OUR DEFINITION OF WOMANHOOD*
Women's Mysteries are at the center of Dianic practice. By "Mysteries" we mean the lived experiences of the female body from birth, girlhood, into womanhood, and elderhood. These Mysteries include our uterine blood mysteries (menstruation, birthing, menopause), female sexuality and spirituality, and all the ways that our female bodies inform our diverse life experiences. Part of our work as a feminist spiritual tradition is to keep conscious of, and heal from the insidious ways that patriarchal culture affects our lives through institutional sexism and misogyny. This includes our self-perception as a lived experience through the paradigm of the dominant culture, religion, and cultural inheritance.

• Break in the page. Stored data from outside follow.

(** Every class reaches a terminal component. *)
Lemma terminal_reached k : k < g_size g → ∃ c v, c ∈ terminal ∧ v ∈ c ∧ leads k v.
Proof.
  intros Hk. destruct (reached_list k) as (l & Hd & Hl). remember (length l) as n eqn:En. assert (length l <= n) as Hn by lia. clear En.
  revert k l Hk Hd Hl Hn. induction n as [|n IH]; intros k l Hk Hd Hl Hn.
  { assert (k ∈ l) as H by (apply Hl; split; [done|apply rtc_refl]). destruct l; [by apply not_elem_of_nil in H|cbn in Hn; lia]. }
  destruct (Hcover k Hk) as (c & Hc & Hkc). destruct (Hsccs c Hc) as [(v0 & Hv0c & Hv0) Hcb].
  assert (∀ v, v ∈ c → leads k v) as Hin. { intros v Hv. destruct (proj1 (Hv0 k) Hkc) as [? H1], (proj1 (Hv0 v) Hv) as [H2 ?]. by etrans. }
  assert ((∃ v w, v ∈ c ∧ hop next v w ∧ w ∉ c) ∨ ∀ v w, v ∈ c → hop next v w → w ∈ c) as [(v & w & Hv & Hw & Hnw)|Hcl].
  { destruct (is_terminal_scc next c) eqn:Et.
    - right. intros v w Hv Hw. apply (proj1 (terminal_iff next c) Et v); [done|by apply rtc_once].
    - left. unfold is_terminal_scc in Et. apply not_true_iff_false in Et.
      destruct (decide (Exists (λ v, Exists (λ w, w ∉ c) (next v)) c)) as [He|He].
      + apply Exists_exists in He as (v & Hv & (w & Hw & Hn')%Exists_exists). by exists v, w.
      + exfalso. apply Et. apply forallb_elem. intros v Hv. apply forallb_elem. intros w Hw. apply bool_decide_eq_true. destruct (decide (w ∈ c)) as [|Hn']; [done|].
        destruct He. apply Exists_exists. exists v. split; [done|]. apply Exists_exists. by exists w. }
  - assert (leads k w) as Hkw by (eapply rtc_r; [by apply Hin|done]). destruct (reached_list w) as (l' & Hd' & Hl').
    destruct (IH w l') as (c' & v' & H1 & H2 & H3); [by eapply Hbound|done|done| |exists c', v'; split_and!; [done|done|by etrans]].
    assert (k ∉ l') as Hkl'. { intros [_ Hwk]%Hl'. apply Hnw. apply Hv0. destruct (proj1 (Hv0 k) Hkc) as [Hk1 Hk2]. split; [by etrans|by etrans]. }
    assert (k :: l' ⊆+ l) as Hsub.
    { apply NoDup_submseteq; [by apply NoDup_cons|]. intros j [->|Hj]%elem_of_cons; apply Hl; [split; [done|apply rtc_refl]|]. apply Hl' in Hj as [? ?]. split; [done|by etrans]. }
    apply submseteq_length in Hsub. cbn [length] in Hsub. lia.
  - exists c, k. split_and!; [|done|apply rtc_refl]. apply Hterm. split; [done|]. intros v w Hv Hr. induction Hr as [v|v i w Hi _ IHr]; [done|]. apply IHr. by eapply Hcl.
Qed.

(** A condition of every class that the steps of the graph keep: it holds everywhere when every
    terminal component has it. *)
Lemma terminal_everywhere (P : nat → Prop) : (∀ k, k < g_size g → ∃ j, leads k j ∧ P j) ↔ ∀ c, c ∈ terminal → ∃ j, j ∈ c ∧ P j.
Proof.
  split.
  - intros H c Hc. destruct (proj1 (Hterm c) Hc) as [Hs Hcl]. destruct (Hsccs c Hs) as [(v & Hv & _) Hb]. destruct (H v (Hb v Hv)) as (j & Hr & Hj).
    exists j. split; [by eapply Hcl|done].
  - intros H k Hk. destruct (terminal_reached k Hk) as (c & v & Hc & Hv & Hr). destruct (H c Hc) as (j & Hj & HP). exists j. split; [|done].
    etrans; [exact Hr|]. destruct (proj1 (Hterm c) Hc) as [Hs _]. destruct (Hsccs c Hs) as [(v0 & Hv0c & Hv0) _]. destruct (proj1 (Hv0 v) Hv) as [? H1], (proj1 (Hv0 j) Hj) as [H2 ?]. by etrans.
Qed.
End Graph.

Lemma all_or_some {A} (P : A → bool) (l : list A) : bool_decide (length (filter (λ x, P x = false) l) = 0) = true ↔ ∀ x, x ∈ l → P x = true.
Proof.
  rewrite bool_decide_eq_true, length_zero_iff_nil. split.
  - intros E x Hx. destruct (P x) eqn:Hf; [done|exfalso]. assert (x ∈ filter (λ x, P x = false) l) as H by (apply list_elem_of_filter; by split).
    rewrite E in H. by apply not_elem_of_nil in H.
  - intros H. apply elem_of_nil_inv. intros x [Hf Hx]%list_elem_of_filter. by rewrite H in Hf.
Qed.

Lemma filter_true {A} (P : A → bool) (l : list A) x : x ∈ filter (λ x, P x = true) l ↔ P x = true ∧ x ∈ l.
Proof. by rewrite list_elem_of_filter. Qed.

(** ** The verdicts on the graph *)

(** An edge out of [k] that fires the caller's [name]. *)
Definition fires_name {V} (net : petri_net V) (g : scg) (name : jsstr) (k : nat) : Prop :=
  ∃ i e, i ∈ scg_enabledTransitions g k ∧ e ∈ branchEdges g k i ∧ sourceTransition net (from_option t_name [] (net_transitions net !! i)) = name.

Section Verdicts.
Context {V : Type}.
Variables (scale : Z) (isPassthrough : nat → bool) (an : analyzer (V := V)) (g : scg).
Hypothesis Hbuilt : scg_build scale (net_transitions (an_net an)) (place_name <$> an_environmentPlaces an) (an_environmentMode an) false isPassthrough None None
  (an_initialMarking an) (an_maxClasses an) = Ok (Some g).
Hypothesis Hbound : ∀ k j, j ∈ scg_successors g k → j < g_size g.
Hypothesis Hrows : length (g_transitions g) = g_size g.
Local Abbreviation leads := (rtc (hop (scg_successors g))).
Local Abbreviation is_goal k := (hasTokensInAny (an_goalPlaces an) (marking_at g k) = true).

Lemma branch_successor k i e : e ∈ branchEdges g k i → be_target e ∈ scg_successors g k.
Proof.
  unfold branchEdges, scg_successors, targets. rewrite elem_of_set_of, list_elem_of_bind. destruct (map_get i _) as [es|] eqn:E; [|by intros ?%not_elem_of_nil].
  intros He. exists (i, es). split; [by apply list_elem_of_fmap_2|]. by apply map_get_elem.
Qed.

Lemma goal_classes_iff k : k ∈ goal_classes g (an_goalPlaces an) ↔ k < g_size g ∧ is_goal k.
Proof. unfold goal_classes. rewrite list_elem_of_filter, elem_of_seq. split; intros [? ?]; split; try done; lia. Qed.

(** A terminal component fires a transition on one of its edges when one of its classes does. *)
Lemma fires_in_scc name scc : (∀ v w, v ∈ scc → leads v w → w ∈ scc) →
  name ∈ transitionsInSCC (an_net an) g scc ↔ ∃ k, k ∈ scc ∧ fires_name (an_net an) g name k.
Proof.
  intros Hcl. unfold transitionsInSCC, fires_name. rewrite elem_of_set_of, list_elem_of_bind. split.
  - intros (k & H & Hk). apply list_elem_of_bind in H as (i & H & Hi). apply list_elem_of_bind in H as (e & H & He).
    case_bool_decide; [|by apply not_elem_of_nil in H]. apply list_elem_of_singleton in H as ->. exists k. split; [done|]. by exists i, e.
  - intros (k & Hk & i & e & Hi & He & <-). exists k. split; [|done]. apply list_elem_of_bind. exists i. split; [|done]. apply list_elem_of_bind. exists e. split; [|done].
    rewrite bool_decide_eq_true_2; [left|]. apply (Hcl k); [done|]. apply rtc_once. by eapply branch_successor.
Qed.

Lemma analyze_graph : ∃ r, analyze scale isPassthrough an = Ok (Some r) ∧ lr_stateClassGraph r = g ∧ lr_isComplete r = isComplete g ∧
  (∀ k, k ∈ lr_canReachGoal r ↔ ∃ j, j < g_size g ∧ is_goal j ∧ leads k j) ∧
  (lr_isGoalLive r = true ↔ ∀ k, k < g_size g → ∃ j, leads k j ∧ is_goal j) ∧
  (lr_isL4Live r = true ↔ isComplete g = true ∧ ∀ name, name ∈ t_name <$> net_transitions (an_callerNet an) →
    ∀ k, k < g_size g → ∃ j, leads k j ∧ fires_name (an_net an) g name j).
Proof.
  unfold analyze. rewrite Hbuilt. cbn [res_bind mbind option_bind].
  destruct (computeSCCs_spec (scg_successors g) (seq 0 (g_size g))) as (cs & Ecs & Hcs & Hcov & _).
  { intros v w _ Hw%Hbound. apply elem_of_seq. lia. }
  assert (findTerminalSCCs (scg_successors g) (seq 0 (g_size g)) = Some (filter (λ scc, is_terminal_scc (scg_successors g) scc = true) cs)) as Et by (unfold findTerminalSCCs; by rewrite Ecs).
  set (terminal := filter _ cs) in Et. rewrite Ecs, Et. cbn [mbind option_bind].
  set (goals := goal_classes g (an_goalPlaces an)). assert (∀ k, k ∈ goals ↔ k < g_size g ∧ is_goal k) as Hgoals by exact goal_classes_iff.
  destruct (backward_spec g Hrows goals) as (back & Eb & Hbd & Hbb & Hback).
  { apply NoDup_filter, NoDup_seq. } { by intros k [? _]%Hgoals. }
  rewrite Eb. cbn [mbind option_bind]. eexists. split; [reflexivity|]. cbn [lr_stateClassGraph lr_isComplete lr_canReachGoal lr_isGoalLive lr_isL4Live].
  assert (∀ c, c ∈ terminal ↔ c ∈ cs ∧ ∀ v w, v ∈ c → leads v w → w ∈ c) as Hterm.
  { intros c. unfold terminal. rewrite filter_true, terminal_iff. tauto. }
  assert (∀ c, c ∈ cs → (∃ v, v ∈ c ∧ ∀ w, w ∈ c ↔ connected (scg_successors g) v w) ∧ ∀ v, v ∈ c → v < g_size g) as Hsccs.
  { intros c Hc. destruct (Hcs c Hc) as [H1 H2]. split; [exact H1|]. intros v Hv%H2%elem_of_seq. lia. }
  assert (∀ v, v < g_size g → ∃ c, c ∈ cs ∧ v ∈ c) as Hcover by (intros v Hv; apply Hcov, elem_of_seq; lia).
  pose proof (terminal_everywhere g Hbound Hrows cs terminal Hterm Hsccs Hcover) as Hev.
  assert (∀ k, k ∈ back ↔ ∃ j, j < g_size g ∧ is_goal j ∧ leads k j) as Hback'.
  { intros k. rewrite Hback. setoid_rewrite Hgoals. split; [intros (j & [? ?] & ?)|intros (j & ? & ? & ?)]; by exists j. }
  split_and!; [done|done|exact Hback'| |].
  - rewrite andb_true_iff, all_or_some, Hev, bool_decide_eq_true. split.
    + intros [H _] c Hc. specialize (H c Hc). apply existsb_elem in H as (k & Hk & Hg%bool_decide_eq_true). exists k. split; [done|]. by apply Hgoals.
    + intros H. split.
      * intros c Hc. destruct (H c Hc) as (j & Hj & HP). apply existsb_elem. exists j. split; [done|]. apply bool_decide_eq_true, Hgoals. split; [|done].
        apply Hterm in Hc as [Hc _]. by apply (Hsccs c Hc).
      * assert (length (seq 0 (g_size g)) <= length back) as Hle; [|rewrite length_seq in Hle; lia]. apply submseteq_length, NoDup_submseteq; [apply NoDup_seq|].
        intros k Hk%elem_of_seq. apply Hback'. destruct (proj2 (Hev _) H k ltac:(lia)) as (j & Hr & Hg). exists j. split_and!; [|done|done]. by eapply leads_bound; [| |exact Hr]; [|lia].
  - rewrite andb_true_iff, all_or_some. assert (∀ A B C : Prop, (A ↔ C) → (A ∧ B ↔ B ∧ C)) as Hswap by tauto. apply Hswap. split.
    + intros H name Hname. apply Hev. intros c Hc. apply fires_in_scc; [by apply Hterm|]. specialize (H c Hc). apply bool_decide_eq_true, length_zero_iff_nil in H.
      destruct (decide (name ∈ transitionsInSCC (an_net an) g c)) as [|Hn]; [done|]. assert (name ∈ missing_transitions (an_net an) g (t_name <$> net_transitions (an_callerNet an)) c) as Hm by (apply list_elem_of_filter; by split).
      rewrite H in Hm. by apply not_elem_of_nil in Hm.
    + intros H c Hc. apply bool_decide_eq_true, length_zero_iff_nil, elem_of_nil_inv. intros name [Hn Hin]%list_elem_of_filter. apply Hn, fires_in_scc; [by apply Hterm|].
      by apply Hev; [intros k Hk; apply H|].
Qed.
End Verdicts.

(** ** The runs of an untimed net *)

Section Runs.
Context {V : Type}.
Variables (scale : Z) (net : petri_net V) (m0 : marking_state).
Local Abbreviation ts := (net_transitions net).
Hypothesis Hscale : (0 < scale)%Z.
Hypothesis Hnet : scg_net_ok ts [] Ignore m0.
Hypothesis Huntimed : isUntimed ts = true.
Variables (x : exploration) (g : scg).
Hypothesis HS : space scale ts m0 None x g.
Local Abbreviation leads := (rtc (hop (scg_successors g))).
Local Abbreviation counts c := (count_of (sc_marking c)).
Local Abbreviation full := (proj1 (full_selector scale ts m0)).

Lemma hop_iff k j : hop (scg_successors g) k j ↔ ∃ i e, e ∈ edges_of x k i ∧ be_target e = j.
Proof.
  unfold hop, scg_successors, outgoingBranchEdges. rewrite elem_of_set_of, (go_edges _ _ _ _ _ _ _ _ _ (sp_graph _ _ _ _ x g HS)).
  eapply graph_targets, (sp_traced _ _ _ _ x g HS).
Qed.

Lemma hop_bound k j : j ∈ scg_successors g k → j < g_size g.
Proof.
  intros (i & e & He & <-)%hop_iff. destruct (edge_step scale ts m0 Hscale Hnet Huntimed None full x g HS k i e He) as (_ & cj & _ & _ & Ej & _).
  rewrite (size_classes _ _ _ _ x g HS). by eapply lookup_lt_Some.
Qed.

Lemma graph_rows : length (g_transitions g) = g_size g.
Proof. by rewrite (go_edges _ _ _ _ _ _ _ _ _ (sp_graph _ _ _ _ x g HS)), (size_classes _ _ _ _ x g HS), (tr_len _ _ _ _ _ _ x (sp_traced _ _ _ _ x g HS)). Qed.

(** A path of the graph is a run. *)
Lemma leads_run k j c : leads k j → x_classes x !! k = Some c → ∃ cj l, x_classes x !! j = Some cj ∧ run ts (counts c) l (counts cj).
Proof.
  intros Hr. revert c. induction Hr as [k|k i j Hi _ IH]; intros c Ec; [exists c, []; split; [done|by apply run_nil]|].
  apply hop_iff in Hi as (n & e & He & <-). destruct (edge_step scale ts m0 Hscale Hnet Huntimed None full x g HS k n e He) as (c' & ci & o & Ec' & Ei & _ & Hs).
  assert (c' = c) as -> by congruence. destruct (IH ci Ei) as (cj & l & Ej & Hl). exists cj, ((n, o) :: l). split; [done|]. by eapply run_cons.
Qed.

The commonality girls and women share based on our biological sex transcends other differences in race, ability, ethnicity, and class. For us, the exploration and celebration of Women's Mysteries is an embodied experience that defies words, and can only be experienced by female individuals. Dianic tradition has centered on the embodied female mysteries for almost 50 years. We affirm our ability to be whole-unto-ourselves and as free as the goddess Artemis. We affirm our sovereign right to gather as female individuals within our female-only circles to celebrate our rites.
We support male individuals in honoring their unique Mysteries of the male body from birth, boyhood, into manhood, and elderhood.
We encourage trans identified individuals to create their own rites of passage that address their significant life cycle events from birth into elderhood.